What the task asks: Using the records below, give again exactly the lines from the line that contains "Definition clear_address (f" through the line that contains "then Ret (DANOS_ERR_INVALID_ARG, w) else", both ends included, and only those.
>>>
(** The interface without its address of one family. *)
Definition clear_address (f : gnmi_model_field_t) (i : danos_iface) : danos_iface :=
  let zero := mk_ip_prefix (mk_ip_addr 0 (zeros 16)) 0 in
  let v4 := bool_decide (f = GNMI_FIELD_IPV4_ADDRESS) in
  mk_iface (iface_ifindex i) (iface_name i) (iface_type i) (iface_mtu i) (iface_mac i)
    (iface_admin_up i) (iface_link_up i) (iface_parent_ifindex i) (iface_outer_vlan i)
    (iface_inner_vlan i) (if v4 then zero else iface_ipv4_address i)
    (if v4 then iface_ipv6_address i else zero).

Definition delete_leaf (ss : option danos_state_store) (p : gnmi_path_t) (w : mworld)
    : outcome (danos_status * mworld) :=
  match gnmi_model_resolve (Some p) with
  | Some mb =>
      if negb (bool_decide (mb_kind mb = GNMI_MODEL_LEAF)) || negb (mb_config_tree mb) ||
         (negb (bool_decide (mb_field mb = GNMI_FIELD_IPV4_ADDRESS)) &&
          negb (bool_decide (mb_field mb = GNMI_FIELD_IPV6_ADDRESS)))
      then Ret (DANOS_ERR_INVALID_ARG, w) else
      match find_iface ss 16 p (mw_core w) with
      | None => Ret (DANOS_ERR_NOT_FOUND, w)
      | Some i =>
          h ← desired_of ss;
          let i := clear_address (mb_field mb) i in
          let '(st, c) := danos_object_update h DANOS_OBJ_IFACE (iface_ifindex i) (Some (to_mem i)) (mw_core w) in
          Ret (st, mk_mworld (mw_tx w) c)
      end
  | None => Ret (DANOS_ERR_INVALID_ARG, w)
  end.

Definition delete_iface (ss : option danos_state_store) (p : gnmi_path_t) (w : mworld)
    : outcome (danos_status * mworld) :=
  match find_iface ss 16 p (mw_core w) with
  | None => Ret (DANOS_ERR_NOT_FOUND, w)
  | Some i =>
      h ← desired_of ss;
      let '(_, c) := danos_object_delete h DANOS_OBJ_IFACE (iface_ifindex i) (mw_core w) in
      Ret (DANOS_OK, mk_mworld (mw_tx w) c)
  end.

Definition set_delete (e : tx_env) (ss : option danos_state_store) (p : gnmi_path_t) (w : mworld)
    : outcome (danos_status * mworld) :=
  if is_route_path p then
    match gnmi_parse_prefix (Some (pe_key_value (elem1 p))) with
    | (DANOS_OK, prefix) => Ret (gnmi_route_delete e 0 prefix w)
    | (st, _) => Ret (st, w)
    end
  else if (length (p_elems p) <? 2)%nat || negb (streq (top p) "interfaces") || negb (pe_has_key (elem1 p))
  then Ret (DANOS_ERR_INVALID_ARG, w)
  else if (2 <? length (p_elems p))%nat then delete_leaf ss p w
  else delete_iface ss p w.

Definition GNMI_OP_UPDATE : Z := 3.
Definition GNMI_OP_DELETE : Z := 1.

(** [out.result_paths[out.result_count++] = path]: the arrays have sixteen
    elements. *)
Definition push_result (rs : list (gnmi_path_t * Z)) (r : gnmi_path_t * Z) : outcome (list (gnmi_path_t * Z)) :=
  if (GNMI_MAX_UPDATES <=? length rs)%nat then Fault else Ret (rs ++ [r]).

(** Both loops stop at the first status that is not OK; [es] gives the
    environment of each operation. *)
Fixpoint set_loop {A} (step : tx_env -> A -> mworld -> outcome (danos_status * mworld)) (path : A -> gnmi_path_t)
    (op : Z) (es : nat -> tx_env) (i : nat) (xs : list A) (rs : list (gnmi_path_t * Z)) (w : mworld)
    : outcome (danos_status * list (gnmi_path_t * Z) * mworld) :=
  match xs with
  | [] => Ret (DANOS_OK, rs, w)
  | x :: xs =>
      '(st, w) ← step (es i) x w;
      if negb (bool_decide (st = DANOS_OK)) then Ret (st, rs, w) else
      rs ← push_result rs (path x, op);
      set_loop step path op es (S i) xs rs w
  end.
(** [main] reaches the wait for a signal: the core is what the log gives,
    seeded when nothing was recovered and the option says so. *)
Lemma main_up opts g e a n o t :
  parse_options opts mgrd_defaults = Some g -> servers_up e -> (length (wal g) <= 255)%nat -> os_env o = [] ->
  let c := boot (wal g) o t in
  exists m, mgrd_main opts e (mgrd_process a n o t) = inr m /\
    gc_running (md_grpc m) = true /\ srv_running (md_srv m) = true /\
    rw_core (md_rw m) =
      (if (boot_recovered (wal g) o t =? 0) && seed g
       then mw_core (seed_initial_config (me_tx e) (mk_mworld tx_world_start c)) else c) /\
    md_prom m = (danos_prom_set (Some (lit "danos_objects_interface"))
                   (d_of_u64 (iface_count (rw_core (md_rw m)))) (boot_prom g e a n o t)).2.
Proof.
  intros Hg He Hp Ho c. unfold mgrd_main. rewrite Hg.
  destruct (observability_core g e (mgrd_process a n o t)) as (H1 & H2 & H3).
  destruct (pipeline_core e (mgrd_observability g e (mgrd_process a n o t)) o t) as (P1 & P2 & P3 & P4);
    [by rewrite H1..|done|].
  unfold mgrd_persistence. rewrite P1, P4, H3. unfold boot_recovered, c, boot.
  destruct (boot_enable (wal g) o t Hp Ho) as (w & o1 & -> & _). cbn [negb Z.eqb snd].
  destruct (danos_persist_recover _) as [r c1]. cbn [fst snd mgrd_process md_tx].
  set (w1 := if (r =? 0) && seed g then _ else _).
  edestruct servers_start as (m & -> & M1 & M2 & M3 & M4); [exact He| |].
  { cbn [md_srv with_core]. rewrite P3, H2. done. }
  exists m. split; [done|]. split; [done|]. split; [done|]. rewrite M1, M2. split.
  - cbn [md_rw with_core set_core rw_core]. unfold w1. by destruct (_ && _).
  - cbn [md_prom md_rw with_core set_core rw_core]. by rewrite P2.
Qed.

(** The core of the running daemon is durable and holds what the log holds,
    or that and the seed. *)
Lemma main_objs opts g e now a n o t recs :
  parse_options opts mgrd_defaults = Some g -> servers_up e -> me_tx e = tx_granted now ->
  (length (wal g) <= 255)%nat -> os_env o = [] ->
  default [] (file o (wal g)) = wal_log recs -> Forall log_rec recs ->
  (size (rec_keys recs) <= REPLAY_SLOTS)%nat ->
  let ops := if (boot_recovered (wal g) o t =? 0) && seed g then seed_ops else [] in
  exists m, mgrd_main opts e (mgrd_process a n o t) = inr m /\
    durable (wal g) 1 (wal_log (recs ++ ops_log ops (log_objs recs))) (rw_core (md_rw m)) /\
    objs (rw_core (md_rw m)) 1 = spec_ops ops (log_objs recs).
Proof.
  intros Hg He Htx Hp Ho Hf Hrecs Hsz ops. rewrite <- (app_nil_r (wal_log recs)) in Hf.
  destruct (boot_log (wal g) o t recs [] Hp Ho Hf Hrecs wal_stuck_nil Hsz) as [Hd Hobj]. rewrite app_nil_r in Hd.
  destruct (main_up opts g e a n o t Hg He Hp Ho) as (m & Hm & _ & _ & Hc & _). exists m. split; [done|].
  assert (Hr : rw_core (md_rw m) = run_ops 1 ops (boot (wal g) o t)).
  { rewrite Hc. unfold ops. destruct (_ && _); [|done]. rewrite Htx. by eapply seed_run. }
  assert (Hok : Forall op_ok ops) by (unfold ops; destruct (_ && _); [apply seed_ops_ok|constructor]).
  destruct (durable_ops (wal g) 1 ops _ _ Hd Hok) as [Hd2 Ho2]. rewrite Hobj in Hd2, Ho2.
  by rewrite Hr, wal_log_app.
Qed.

(** The daemon resumes its configuration: with servers that can listen, a
    start without [--seed] on any log of persistable records reaches the wait
    for a signal with both servers running and the object store holding exactly
    what the log says, whether or not VPP answers, whether or not netlink can
    be opened, and however often the reconciler wakes up before persistence is
    enabled. *)
Theorem mgrd_restores_log opts g e now a n o t recs :
  parse_options opts mgrd_defaults = Some g -> seed g = false -> servers_up e -> me_tx e = tx_granted now ->
  (length (wal g) <= 255)%nat -> os_env o = [] ->
  default [] (file o (wal g)) = wal_log recs -> Forall log_rec recs ->
  (size (rec_keys recs) <= REPLAY_SLOTS)%nat ->
  exists m, mgrd_main opts e (mgrd_process a n o t) = inr m /\
    gc_running (md_grpc m) = true /\ srv_running (md_srv m) = true /\
    objs (rw_core (md_rw m)) 1 = log_objs recs.
Proof.
  intros Hg Hs He Htx Hp Ho Hf Hrecs Hsz.
  destruct (main_up opts g e a n o t Hg He Hp Ho) as (m & Hm & H1 & H2 & _).
  destruct (main_objs opts g e now a n o t recs Hg He Htx Hp Ho Hf Hrecs Hsz) as (m' & Hm' & _ & Hobj).
  assert (m' = m) as -> by congruence. exists m. rewrite Hobj, Hs, andb_false_r. done.
Qed.

(** C8. A seeded configuration is the same after every restart: with [--seed]
    on an empty log, the daemon comes up with exactly the two interfaces and
    the VRF of the bootstrap configuration; a daemon started with the same
    options on the files it leaves comes up with exactly the same objects. *)
Theorem mgrd_seed_survives opts g e e' now now' a a' n n' o t t' :
  parse_options opts mgrd_defaults = Some g -> seed g = true ->
  servers_up e -> servers_up e' -> me_tx e = tx_granted now -> me_tx e' = tx_granted now' ->
  (length (wal g) <= 255)%nat -> os_env o = [] -> default [] (file o (wal g)) = [] ->
  exists m m', mgrd_main opts e (mgrd_process a n o t) = inr m /\
    objs (rw_core (md_rw m)) 1 = seed_objs /\
    mgrd_main opts e' (mgrd_process a' n' (c_os (rw_core (md_rw m))) t') = inr m' /\
    objs (rw_core (md_rw m')) 1 = seed_objs.
Proof.
  intros Hg Hs He He' Htx Htx' Hp Ho Hf.
  destruct (main_objs opts g e now a n o t [] Hg He Htx Hp Ho Hf) as (m & Hm & Hd & Hobj); [constructor|apply rec_keys_nil|].
  unfold boot_recovered in Hd, Hobj. rewrite recover_empty, Hs in Hd, Hobj by done. cbn [Z.eqb andb] in Hd, Hobj.
  destruct Hd as [[_ _ _ Hf2 Henv2] _ _ _ _ _].
  destruct (main_objs opts g e' now' a' n' (c_os (rw_core (md_rw m))) t' (ops_log seed_ops ∅) Hg He' Htx' Hp Henv2)
    as (m' & Hm' & _ & Hobj').
  - by rewrite Hf2.
  - apply (ops_log_recs seed_ops ∅ seed_ops_ok).
  - apply Nat.leb_le. vm_compute. reflexivity.
  - exists m, m'. split_and!; try done. rewrite Hobj'. destruct (_ && _); vm_compute; reflexivity.
Qed.

(** ** Scrapes of the daemon *)

(** The table after the metrics are set up; the provider is not called there. *)
Definition mgrd_metrics : list prom_metric_t :=
  g_metrics (bind_pipeline_metrics (bind_vpp_metrics (danos_prom_init prom_boot))).

Lemma metrics_bound fn :
  bind_pipeline_metrics (bind_vpp_metrics (danos_prom_set_stat_provider (Some fn) (danos_prom_init prom_boot))) =
  mk_prom mgrd_metrics true (Some fn).
Proof. vm_compute. reflexivity. Qed.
<<<
Answer section:
Definition clear_address (f : gnmi_model_field_t) (i : danos_iface) : danos_iface :=
  let zero := mk_ip_prefix (mk_ip_addr 0 (zeros 16)) 0 in
  let v4 := bool_decide (f = GNMI_FIELD_IPV4_ADDRESS) in
  mk_iface (iface_ifindex i) (iface_name i) (iface_type i) (iface_mtu i) (iface_mac i)
    (iface_admin_up i) (iface_link_up i) (iface_parent_ifindex i) (iface_outer_vlan i)
    (iface_inner_vlan i) (if v4 then zero else iface_ipv4_address i)
    (if v4 then iface_ipv6_address i else zero).

Definition delete_leaf (ss : option danos_state_store) (p : gnmi_path_t) (w : mworld)
    : outcome (danos_status * mworld) :=
  match gnmi_model_resolve (Some p) with
  | Some mb =>
      if negb (bool_decide (mb_kind mb = GNMI_MODEL_LEAF)) || negb (mb_config_tree mb) ||
         (negb (bool_decide (mb_field mb = GNMI_FIELD_IPV4_ADDRESS)) &&
          negb (bool_decide (mb_field mb = GNMI_FIELD_IPV6_ADDRESS)))
      then Ret (DANOS_ERR_INVALID_ARG, w) else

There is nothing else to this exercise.